Within hours, I had over 100 shares. The next morning? It was up to 750. It's only been out for three days now, and it has already been shared 10,000 times.


I find this very fitting, because I'm currently working on sprucing up my first manuscript. A manuscript that I had completely given up on. I'm submitting a pitch to somewhere in January (again, petrified to talk about it until it actually happens, so we'll be chatting about this after January 14th), and it almost makes me sick to my stomach to be working on this book that I have spent so much time, blood, sweat, and tears on. The likelihood of things going no where is so huge, but the payout if things going somewhere is so big.

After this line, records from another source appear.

Lemma grants_fold gs : NoDup (Capability.component <$> gs) -> forall c,
  let v := Capability.mkVector gs in
  foldl add_grant c gs = mkConfinement (reads_inputs c || Capability.grants_component v Capability.ReadSuppliedInputs)
    (if Capability.grants_component v Capability.ReadSuppliedInputs then granted_inputs v else input_ids c)
    (writes_output c || granted_output v)
    (if Capability.grants_component v Capability.ProcessorUse then granted_processor v else processor c).
Proof.
  induction gs as [|g gs IH]; intros Hnd c; [by destruct c as [[] ? [] ?]|].
  rewrite fmap_cons in Hnd. apply NoDup_cons in Hnd as [Hg Hnd]. cbn [foldl]. rewrite IH by done. clear IH.
  apply not_found in Hg. revert Hg. unfold granted_output, granted_inputs, granted_processor, Capability.grants_component, Capability.grant.
  destruct c as [ri ids wo pr]. cbn [Capability.grants].
  destruct g as [sc|sc|sc|sc]; cbn [Capability.component List.find add_grant reads_inputs input_ids writes_output processor];
    repeat (rewrite bool_decide_eq_true_2 by done || rewrite bool_decide_eq_false_2 by done); intros ->;
    rewrite ?orb_true_r, ?orb_true_l; reflexivity.
Qed.
Lemma post_limits n endpoint host port path pinned body r w t : parse_endpoint endpoint = Some (host, port, path) ->
  post_a2a n endpoint pinned body = (r, w, t) -> sane n ->
  (0 <= t <= MAX_POST_A2A_DURATION)%Z /\ w `prefix_of` request path body /\
  match r with
  | Ok (_, answer) => w = request path body /\ (Z.of_nat (length answer) < MAX_RESPONSE_BODY + Z.of_nat Http.CHUNK)%Z
  | Err p => client_status p
  end.
Proof.
  intros E H Hn. pose proof (connect_quiet n host port pinned Hn) as [_ Hq]. pose proof (connect_errors n host port pinned) as Hf.
  assert (MAX_POST_A2A_DURATION = RESOLVE_TIMEOUT + CONNECT_TIMEOUT + HANDSHAKE_TIMEOUT + EXCHANGE_TIMEOUT)%Z as EM by done.
  destruct (post_steps n endpoint host port path pinned body r w t E H Hn) as [(p & Ec & -> & ->)|(t1 & t2 & x & Ec & Ex & -> & ->)];
    rewrite Ec in Hq, Hf; cbn [snd fst] in Hq.
  - split; [unfold EXCHANGE_TIMEOUT in EM; lia|]. split; [apply prefix_nil|exact Hf].
  - apply exchange_outcome in Ex as (Ht & Hp & Hx); [|done]. split; [lia|]. split; [done|]. destruct x as [raw|p].
    + destruct Hx as [Hw Hl]. destruct (Http.split_response_plain raw) as [[status answer]|] eqn:Es; cbn [ok_or]; [|cbv; set_solver].
      apply split_plain_length in Es. split; [done|lia].
    + unfold client_status. destruct Hx as [-> | ->]; set_solver.
Qed.

Lemma post_answered n endpoint host port path pinned body r w t secs status reason headers answer :
  parse_endpoint endpoint = Some (host, port, path) -> post_a2a n endpoint pinned body = (r, w, t) -> sane n ->
  answers n host port pinned secs (Http.reply_text status reason headers answer) ->
  (Z.of_nat (length (Http.reply_text status reason headers answer)) < MAX_RESPONSE_BODY)%Z ->
  Http.field reason -> Forall Http.header_ok headers -> (Z.of_N status < 2 ^ 16)%Z ->
  r = Ok (Z.of_N status, answer) /\ t = (secs + pe_time n)%Z.
Proof.
  intros E H Hn Ha Hlen Hr Hh Hs. pose proof (connect_reached _ _ _ _ _ _ Ha) as Ec'.
  destruct (post_steps n endpoint host port path pinned body r w t E H Hn) as [(p & Ec & _)|(t1 & t2 & x & Ec & Ex & -> & ->)];
    rewrite Ec' in Ec; [done|]. injection Ec as <-. rewrite (exchange_answered _ _ _ _ _ _ _ Ha Hlen) in Ex. injection Ex as <- <- <-.
  destruct (Http.split_reply status reason headers answer Hr Hh Hs) as [_ ->]. done.
Qed.

(** C23. A POST to a peer ends, within the sum of the limits of its stages, whatever the peer does.
    What was written is a prefix of the one request for the endpoint, nothing at all if it is no
    usable endpoint: a head whose first blank line is its end, then exactly the content. An
    answer is taken only after all of it was written, and what is kept of the answer is bounded;
    a failure is an error of the client's own, of the peer, or of time. And a peer that is
    reached, takes the request and answers within the limits has its status and body returned. *)
Theorem post_ends n endpoint pinned body r w t :
  post_a2a n endpoint pinned body = (r, w, t) -> sane n -> one_line (Delivery.content_digest body) ->
  (0 <= t <= MAX_POST_A2A_DURATION)%Z /\
  match parse_endpoint endpoint with
  | None => w = [] /\ exists p, r = Err p /\ client_status p
  | Some (host, port, path) =>
      w `prefix_of` request path body /\
      Http.position SEP (request path body) = Some (length (join_lines (request_lines path body))) /\
      drop (length (join_lines (request_lines path body)) + 4) (request path body) = body /\
      match r with
      | Ok (_, answer) => w = request path body /\ (Z.of_nat (length answer) < MAX_RESPONSE_BODY + Z.of_nat Http.CHUNK)%Z
      | Err p => client_status p
      end /\
      forall secs status reason headers answer,
        answers n host port pinned secs (Http.reply_text status reason headers answer) ->
        (Z.of_nat (length (Http.reply_text status reason headers answer)) < MAX_RESPONSE_BODY)%Z ->
        Http.field reason -> Forall Http.header_ok headers -> (Z.of_N status < 2 ^ 16)%Z ->
        r = Ok (Z.of_N status, answer) /\ t = (secs + pe_time n)%Z
  end.
Proof.
  intros H Hn Hd. destruct (parse_endpoint endpoint) as [[[host port] path]|] eqn:E.
  2: { unfold post_a2a in H. rewrite E in H. cbn in H. injection H as <- <- <-. split; [cbv; split; discriminate|].
    split; [done|]. eexists. split; [done|]. cbv. set_solver. }
  pose proof (request_lines_good path body (endpoint_path _ _ _ _ E) Hd) as Hls.
  pose proof (request_lines_bytes path body) as Eb.
  destruct (post_limits _ _ _ _ _ _ _ _ _ _ E H Hn) as (Ht & Hp & Hr). split_and!; [lia|lia|done| | |done|].
  - rewrite Eb. by apply Http.position_sep.
  - rewrite Eb. by rewrite drop_app_add, drop_app_length'.
  - intros secs status reason headers answer. by apply (post_answered n endpoint host port path pinned body r w t).
Qed.
End client.

(** ** Witnesses *)
#[local] Existing Instances ToyHashes ToyBase64.

(** One address. *)
Definition sample_urls (s : string) : option Url :=
  if decide (s = "https://peer.example/a2a") then Some (mkUrl "https" (Some "peer.example") None "/a2a") else None.

Lemma sample_urls_line s u : sample_urls s = Some u -> one_line (u_path u).
Proof. unfold sample_urls. case_decide; [|done]. intros [= <-]. apply Http.one_line_literal. vm_compute. reflexivity. Qed.

#[local] Instance SampleUrls : UrlParser := {| url_parse := sample_urls; url_path_line := sample_urls_line |}.

Definition sample_answer : bytes := Http.reply_text 200 (as_bytes "OK") [] (as_bytes "{}").

Definition sample_peer : Network :=
  mkNetwork (fun _ => true) (fun _ _ => Takes 1 (Some ["192.0.2.1:443"])) (fun _ => Takes 2 true) (fun _ => true) (Takes 3 true) None
    [Data (take 9 sample_answer); Data (drop 9 sample_answer); Closed] 30.

Lemma sample_peer_sane : sane sample_peer.
Proof. split; cbn; try lia. repeat constructor; vm_compute; lia. Qed.

Lemma sample_peer_answers : answers sample_peer "peer.example" 443 "pin" 6 sample_answer.
Proof.
  split; try done; [|by exists [take 9 sample_answer; drop 9 sample_answer]].
  exists 1%Z, "192.0.2.1:443", [], 2%Z, 3%Z. by split_and!.
Qed.

Example post_ends_witness : exists r w t, post_a2a sample_peer "https://peer.example/a2a" "pin" (as_bytes "{}") = (r, w, t) /\
  r = Ok (200%Z, as_bytes "{}") /\ t = 36%Z.
Proof.
  destruct (post_a2a sample_peer "https://peer.example/a2a" "pin" (as_bytes "{}")) as [[r w] t] eqn:E. exists r, w, t. split; [done|].
  apply (post_ends sample_peer "https://peer.example/a2a" "pin" (as_bytes "{}") r w t E) with
    (secs := 6%Z) (status := 200%N) (reason := as_bytes "OK") (headers := []) (answer := as_bytes "{}").
  - exact sample_peer_sane.
  - apply Http.one_line_literal. vm_compute. reflexivity.
  - exact sample_peer_answers.
  - vm_compute. reflexivity.
  - repeat constructor; vm_compute; discriminate.
  - constructor.
  - reflexivity.
Defined.

(** A peer that takes the connection and says nothing more is given up after the handshake's
    limit, with nothing written. *)
Lemma silent_peer : post_a2a (mkNetwork (fun _ => true) (fun _ _ => Takes 1 (Some ["192.0.2.1:443"])) (fun _ => Takes 2 true)
    (fun _ => true) Stalls None [] 0) "https://peer.example/a2a" "pin" (as_bytes "{}") =
  (Err (timeout "the TLS handshake" HANDSHAKE_TIMEOUT), [], 13%Z).
Proof. vm_compute. reflexivity. Qed.
End A2aClient.
Lemma message_read parsed env data peer :
  signed (draft_for local peer spec created rnd) key (context_id p) parsed (message_body p) env data ->
  df_message_id (draft_for local peer spec created rnd) = message_id p ->
  Receive.message_of (message_body p) = Some (m data) /\ Receive.result_manifest_envelope (message_parts data (t_inputs spec)) = None /\
  CoordEgress.coord_dispatch_envelope (message_parts data (t_inputs spec)) = None.
Proof.
  intros [_ _ _ Hv Hd Hb] Hm. rewrite Hm in Hb. apply request_reads in Hb. split_and!.
  - unfold Receive.message_of. by rewrite Hb.
  - unfold Receive.result_manifest_envelope, message_parts. cbn [omap list_omap]. unfold Receive.part_envelope at 1.
    cbn [Proposal.media_type Proposal.content]. rewrite decide_False by (intros H; by apply H).
    pose proof (wire_envelope _ _ Hd) as He. unfold Proposal.parse_envelope in He. destruct (Proposal.to_json data) as [j|]; [|done].
    cbn [mbind option_bind ok_or result_bind] in *. apply ok_or_Ok in He. rewrite He, texts_no_envelope. cbn [List.find].
    apply Dsse.verify_Ok in Hv as (? & ? & _ & -> & _). by rewrite bool_decide_eq_false_2.
  - unfold CoordEgress.coord_dispatch_envelope, message_parts. cbn [omap list_omap]. unfold CoordEgress.part_dispatch at 1.
    cbn [Proposal.media_type]. rewrite decide_True by done. by rewrite texts_no_dispatch.
Qed.

(** When the contract may be received. *)
Definition timely (now : Z) : Prop := exists c e, Proposal.parse_rfc3339 created = Some c /\ Proposal.parse_rfc3339 (t_deadline spec) = Some e /\
  (c < e)%Z /\ (c - Proposal.NOT_YET_VALID_LEEWAY_SECS <= now < e)%Z.

Lemma message_receivable parsed env data peer now :
  signed (draft_for local peer spec created rnd) key (context_id p) parsed (message_body p) env data ->
  contract_of (draft_for local peer spec created rnd) = Some (contract parsed) ->
  df_message_id (draft_for local peer spec created rnd) = message_id p -> timely now ->
  Proposal.receive_proposal (message_id p) (message_parts data (t_inputs spec)) (Keys.verifying key) local (performer_of peer) now =
    Ok (Proposal.mkReceived parsed (imap (part_of (message_id p) 1) (t_inputs spec))) /\
  revision (contract parsed) = 0%Z /\ inputs (contract parsed) = imap (entry_of (message_id p)) (t_inputs spec) /\
  Contract.contract_id (contract parsed) = df_contract_id (draft_for local peer spec created rnd) /\
  exists e, Proposal.expires_at_unix (contract parsed) = Ok e.
Proof.
  intros [_ Hpar Hpur Hv Hd _] Hc Hm (c & e & Hcr & Hex & Hlt & Hw). unfold contract_of in Hc. destruct (mapM _ _) as [caps|]; [|done].
  cbn [mbind option_bind] in Hc. apply (inj Some) in Hc. cbv zeta in Hc. rewrite Hm in Hc. split_and!; try (by rewrite <- Hc); [|exists e; unfold Proposal.expires_at_unix, Proposal.parse_time; rewrite <- Hc; cbn; by rewrite Hex].
  apply Proposal.receive_proposal_Ok. exists env, (payload parsed). cbn [Proposal.r_inputs Proposal.r_proposal]. split_and!.
  - apply draft_separated; [by apply wire_envelope|done|done].
  - done.
  - by apply Dsse.verify_Ok.
  - by apply Proposal.parse_payload_Ok.
  - by rewrite <- Hc.
  - by rewrite <- Hc.
  - rewrite <- Hc. by apply draft_bound.
  - exists c, e. by rewrite <- Hc.
Qed.

(** C7. A Task gets through. The message an honest requester prepared is accepted by the performer it
    is for: the performer answers 200, has the Task submitted under the requester's root, open at
    the contract's digest, and will stage for its worker exactly the texts of the specification,
    in their order; and the requester, given that answer, records the request under the contract's
    digest with the Task the performer named, which is what a result will be matched to. *)
Theorem task_delegated n wall now meanwhile rates slot d d1 r rates' slot' d2 :
  let t := "task-" +:+ String.substring 0 32 (contract_digest p) in
  (forall i, length (Receive.sl_input n i) = Envelope.NONCE_LEN) ->
  knows_requester (meanwhile d) -> Server.peer_known d fp = true -> StoreMeta.trusted_now wall (meanwhile d) = Ok (now, d1) -> timely now ->
  StoreInbox.sighting d1 (root local, message_id p) = None -> StoreContracts.tbl_heads d1 !! t = None ->
  (forall k, k.1 = t -> StoreRequester.tbl_inputs d1 !! k = None) ->
  Server.handle sb st n (Server.posted path (message_body p) fp source exporter) wall meanwhile rates slot d = (r, rates', slot', d2) ->
  Server.rp_status r = 200%Z /\
  StoreContracts.tbl_heads d2 !! t = Some (mkHeadRow (contract_id p) 0 (contract_digest p) "open" (context_id p) (root local)) /\
  StoreRequester.list_task_inputs sb t d2 = Ok (imap stored_input (t_inputs spec), d2) /\
  forall gap now_a, StoreRequester.tbl_sent (gap da) !! contract_digest p = None ->
    exists da', run_send sa local key spec performer (Some created, now_a) rnd (fun _ => Ok (Server.rp_status r, Server.rp_body r)) gap da =
      (Ok (sent_json p t), [mkPost (performer_endpoint p) (performer_fingerprint p) (message_body p)], da') /\
      StoreRequester.get_sent_request (contract_digest p) da' = Ok (Some (sent_request p t), da').
Proof.
  intros t Hnonce Hkn Hk Ht Htime Hseen Hhead Hrows.
  destruct prepared_message as (peer & parsed & env & data & Hs & Hc & Hdg & Hperf & Hmid & Hcid).
  destruct (message_read _ _ _ _ Hs Hmid) as (Hm & Hnr & Hnd).
  destruct (message_receivable _ _ _ _ now Hs Hc Hmid Htime) as (Hrec & Hz & Hin & Hci & e & He).
  destruct (Server.handle_posted (root local) (message_body p) message_fits sb st path fp source exporter path_a2a n wall meanwhile rates slot d now d1)
    as (pc & Hres & _ & ->); [by split; [eexists; split; [exact Hkn|]|]|done|].
  unfold knows_requester in Hkn. rewrite Hkn in Hres. injection Hres as <-.
  set (config := Server.config_of _ _ _ _). set (req := Server.posted_request _ _).
  assert (Receive.first_contact config req (m data) d1) as Hf.
  { split; [vm_compute; reflexivity|]. do 2 (split; [done|]). split; [|done]. eapply Server.posted_gates; [exact ext_profile|reflexivity]. }
  rewrite (Receive.first_contact_run _ _ _ _ _ _ _ Hf). unfold Receive.handle_accepted. cbn [Profile.parts m]. rewrite Hnd.
  set (c := Receive.covered_of _).
  destruct (dispatch_run sb n c (message_parts data (t_inputs spec)) (context_id p) (Keys.verifying key) local (Server.rs_local_performer st)
    (message_body p) now d1 (Proposal.mkReceived parsed (imap (part_of (message_id p) 1) (t_inputs spec))) e (message_id p) (t_inputs spec))
    as (d' & Hrun & Hhd & Hins); try done; [by rewrite here, <- Hperf|by cbn; unfold Receive.task_id_of; rewrite Hdg|].
  cbn [Proposal.r_proposal] in Hhd, Hrun, Hins. unfold Receive.task_id_of in Hhd, Hrun, Hins. rewrite Hdg in Hhd, Hrun, Hins. fold t in Hhd, Hrun, Hins.
  rewrite (hbind_run _ _ _ _ _ Hrun). cbn [Receive.outcome Receive.response]. intros [= <- <- <- <-].
  cbn [Server.rp_status Server.rp_body Server.reply Receive.status Receive.body]. split_and!; [done|..].
  - rewrite Hhd. unfold submitted_head. by rewrite Hdg, Hci, Hcid.
  - by eapply inputs_listed; [lia|..].
  - intros gap now_a Hnone. unfold run_send. cbn [fst snd]. rewrite prepared. destruct (wire_task t (context_id p)) as (j & Hj & Hid).
    unfold send_prepared at 1. cbn [mbind result_bind]. rewrite decide_False by (intros H; by apply H). rewrite Hj. cbn [ok_or mbind result_bind].
    rewrite Hid. cbn [ok_or]. destruct (put_sent_run sa (sent_request p t) now_a (gap da)) as (da' & Hput & _ & Hsent).
    rewrite (proj2 (call_Ok _ _ _ _) Hput). exists da'. split; [done|]. unfold StoreRequester.get_sent_request, gets. rewrite Hsent.
    unfold insert_or_ignore. cbn [sent_request StoreRequester.sr_contract_digest]. rewrite Hnone. cbn [fst]. by rewrite lookup_insert_eq.
Qed.
End exchange.
End delegation.
Lemma normalize_fields (it : VintedItem) (q : Z) (d : ItemData) :
  normalize it q = Some d ->
  listing_status d = "Draft"
  /\ vinted_item_id d = vid it
  /\ vinted_query_id d = q
  /\ sku d = VintedNormalizer.generate_sku (vid it) (brand_title it).
Proof.
  unfold normalize_item. destruct (float_of_str (price it)); [|discriminate].
  intros [= <-]. repeat split.
Qed.

(** The three ways [sync_query] can go. *)
Lemma sync_query_cases (self : VintedAdapter) (query_url : string) (q n : Z) w :
  (enabled self = false
   /\ sync self query_url q n w = (Ret disabled_result, w))
  \/ (enabled self = true
      /\ exists e,
           market w query_url n = inl e
           /\ sync self query_url q n w
              = (Ret (mark_failed e initial_result),
                 logged (error_row q e) (searched query_url n w)))
  \/ (enabled self = true
      /\ exists l r wb,
           market w query_url n = inr l
           /\ steps (item_rel (banwords_in w) q) l
                (initial_result,
                 after_call (CallGetSetting "banwords") (searched query_url n w))
                (r, wb)
           /\ sync self query_url q n w
              = (Ret r,
                 logged (summary_row q r)
                   (stored "vinted_last_sync" (pretty (clock wb)) wb))).
Proof.
  destruct (enabled self) eqn:He.
  - right. destruct (market w query_url n) as [e|l] eqn:Hm.
    + left. split; [reflexivity|]. exists e. split; [reflexivity|].
      now apply sync_query_fetch_failed.
    + right. split; [reflexivity|].
      destruct (sync_query_fetch_ok float_of_str fmul_tenth round2
                  self query_url q n w l He Hm) as (r & wb & Hs & E).
      exists l, r, wb. auto.
  - left. split; [reflexivity|]. unfold sync_query. now rewrite He.
Qed.

End MoreSyncFacts.

(** X12.  [sync_query] never lets an exception out: whatever the
    marketplace and the store do it returns a result, whose [success] flag
    is set exactly when the integration is enabled and the search
    answered, even if every item then failed. *)
Theorem sync_query_never_raises {float : Type}
    (float_of_str : string -> option float) (fmul_tenth round2 : float -> float)
    (self : VintedAdapter) (query_url : string) (q n : Z)
    (w : World (float := float)) :
  exists r w',
    sync_query float_of_str fmul_tenth round2 self query_url q n w = (Ret r, w')
    /\ (success r = true
        <-> enabled self = true /\ exists l, market w query_url n = inr l).
Proof.
  destruct (sync_query_cases float_of_str fmul_tenth round2 self query_url q n w)
    as [[He E]|[[He (e & Hm & E)]|[He (l & r & wb & Hm & Hs & E)]]];
    rewrite E; eexists _, _; (split; [reflexivity|]).
  - cbn. rewrite He. split; [discriminate | intros [? _]; discriminate].
  - cbn. rewrite Hm. split; [discriminate | intros [_ [l ?]]; discriminate].
  - apply steps_counts in Hs as (_ & Hsucc & _). cbn in Hsucc.
    rewrite Hsucc. split; eauto.
Qed.
(** * agent_suite: the agent invocation loop, its prompts and its memory

    A shallow embedding of [src/agents/memory_stores/mem_store.py],
    [src/agents/memory.py], [src/agents/prompt.py], [src/agents/agent.py]
    and [src/agents/react_agent.py].

    Python dictionaries are finite maps ([gmap]), lists are lists, [int] is
    [Z].  A character is a Unicode code point below 256, so that a [str] is
    a [string].  Calls that may raise return an [outcome]; the loops of the
    agents thread an explicit state and take fuel. *)

From Stdlib Require Import ZArith Ascii String.
From stdpp Require Import base numbers option list strings gmap pretty.

Local Open Scope string_scope.
Local Open Scope Z_scope.

(** ** Python values *)

(** Objects that the loop only carries around: the keyword arguments of a
    tool call and what a tool returns. *)
Inductive pyobj :=
| PyNone
| PyBool (b : bool)
| PyInt (z : Z)
| PyStr (s : string)
| PyObject (id : positive).  (* any other object, by its identity *)

Abbreviation kwargs := (gmap string pyobj).

(** [tool_call.function.name] and [tool_call.function.arguments]. *)
Record tool_call := ToolCall {
  function_name : string;
  function_arguments : kwargs
}.

(** A structured backend response: [response.content] (a [str] or [None])
    and [response.tool_calls] ([None] and the empty list are both falsy and
    are both the empty list here). *)
Record structured := Structured {
  content : option string;
  tool_calls : list tool_call
}.

(** What [chat_completion] returns: plain text or a structured object. *)
Inductive response :=
| RText (s : string)
| RStructured (r : structured).

(** The values found under the keys of a message dictionary. *)
Inductive value :=
| VNone
| VStr (s : string)
| VToolCalls (tcs : list tool_call)
| VResponse (r : structured).

Abbreviation message := (gmap string value).

Definition value_of_content (c : option string) : value :=
  match c with
  | Some s => VStr s
  | None => VNone
  end.
(** * discord-psu-bot: the userbot interception layer

    A shallow embedding of [src/userbot]: the REST route patches
    (patch-rest.ts), the user-agent patch (patch-user-agent.ts), the gateway
    packet and event patches (patch-gateway.ts) and their installation order
    (index.ts, util.ts).

    Conventions of the embedding:
    - a JavaScript string is a [string] whose characters are code units
      below 256;
    - an exception is a value of [exn]; code that may throw returns a
      [result], and an [async] function is modelled by the settled value of
      its promise ([Ok] for fulfilled, [Throw] for rejected);
    - a header object used as a name-to-value mapping is a [gmap string string];
    - a [Map] is the list of its entries in insertion order. *)

From stdpp Require Import base option list strings gmap pretty.
From Stdlib Require Import ZArith Ascii String.

Local Open Scope string_scope.
Set Warnings "-register-all".

(** ** Exceptions and results *)

Inductive exn : Type :=
  | TypeError                 (* dereferencing [undefined] or [null] *)
  | SyntaxError               (* [new RegExp] on a rejected pattern *)
  | Thrown (what : string).   (* anything a callback throws itself *)

Inductive result (A : Type) : Type :=
  | Ok (a : A)
  | Throw (e : exn).
Arguments Ok {A} a.
Arguments Throw {A} e.

#[global] Instance result_ret : MRet result := λ A a, Ok a.
#[global] Instance result_bind : MBind result := λ A B f r,
  match r with
  | Ok a => f a
  | Throw e => Throw e
  end.

#[global] Instance result_fmap : FMap result := λ A B f r,
  match r with
  | Ok a => Ok (f a)
  | Throw e => Throw e
  end.

#[global] Instance exn_eq_dec : EqDecision exn.
Proof. solve_decision. Defined.

(** ** Strings *)

Module JsString.

(** [WhiteSpace] and [LineTerminator] code units below 256. *)
Definition isWhiteSpace (c : ascii) : bool :=
  bool_decide (c ∈ ["009"; "010"; "011"; "012"; "013"; " "; "160"]%char).

(** [String.prototype.trimStart]. *)
Fixpoint trimStart (s : string) : string :=
  match s with
  | String c s' => if isWhiteSpace c then trimStart s' else s
  | "" => ""
  end.

(** [s.split(sep)] for a separator of one character. *)
Fixpoint split (sep : ascii) (s : string) : list string :=
  match s with
  | "" => [""]
  | String c s' =>
      if Ascii.eqb c sep then "" :: split sep s'
      else match split sep s' with
           | piece :: pieces => String c piece :: pieces
           | [] => [String c ""]
           end
  end.

(** [s.split(sep, limit)]: the first [limit] pieces of the full split. *)
Definition splitLimit (sep : ascii) (limit : nat) (s : string) : list string :=
  take limit (split sep s).

(** [sep] does not occur in [s]. *)
Fixpoint lacks (sep : ascii) (s : string) : bool :=
  match s with
  | "" => true
  | String c s' => negb (Ascii.eqb c sep) && lacks sep s'
  end.

(** [s.startsWith(p)]. *)
Fixpoint startsWith (s p : string) : bool :=
  match p, s with
  | "", _ => true
  | String a p', String b s' => Ascii.eqb a b && startsWith s' p'
  | String _ _, "" => false
  end.

(** [s.indexOf(p)]: the first index at which [p] occurs, [-1] if none. *)
Fixpoint indexOf (s p : string) : Z :=
  if startsWith s p then 0%Z
  else match s with
       | "" => (-1)%Z
       | String _ s' =>
           let i := indexOf s' p in
           if (i <? 0)%Z then (-1)%Z else (i + 1)%Z
       end.

Fixpoint takeChars (n : nat) (s : string) : string :=
  match n, s with
  | S n', String c s' => String c (takeChars n' s')
  | _, _ => ""
  end.

Fixpoint dropChars (n : nat) (s : string) : string :=
  match n, s with
  | S n', String _ s' => dropChars n' s'
  | _, _ => s
  end.

(** [s.substring(a, b)]: both indices are clamped to [0 .. length] and
    swapped when [a > b]. *)
Definition substring (a b : Z) (s : string) : string :=
  let len := Z.of_nat (String.length s) in
  let clamp i := Z.min (Z.max i 0) len in
  let lo := Z.min (clamp a) (clamp b) in
  let hi := Z.max (clamp a) (clamp b) in
  takeChars (Z.to_nat (hi - lo)) (dropChars (Z.to_nat lo) s).

End JsString.

(** ** Regular expressions

    The fragment of [RegExp] that [testParameterizedMatch] builds: the start
    anchor, literal characters (a syntax character escaped by a backslash)
    and the class repetition [[^/]+]. *)

Module RegExp.

(** The [SyntaxCharacter]s; [escapeRegExp] escapes exactly these. *)
Definition isSyntaxChar (c : ascii) : bool :=
  bool_decide (c ∈ ["."; "*"; "+"; "?"; "^"; "$"; "{"; "}"; "("; ")";
                    "|"; "["; "]"; "\"]%char).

But you never know. Or, if you're a Bostonian: ya never know, kid. I never thought my (second) teaching essay would take off the way it did. Especially after it received a moderate-to-tepid response when it was first published. And I never expected it to go so viral as to reach even my own former teachers, friends of friends who were teachers, long before they realized who wrote it.


My life has been a whole lot of topsy-turvy ever since I left the early education world. And, if last night was any indication, I'm a long ways from fully coming to terms with my time as a teacher and my decision to leave (but more on that later). I've definitely questioned my choice to be so whimsical as to write and model and do tai chi in place of a sensible full-time job. But, again: you never know. One day you're scanning Monster.com in a defeatist manner; the next, you're replying to hundreds of emails from people commenting on your work.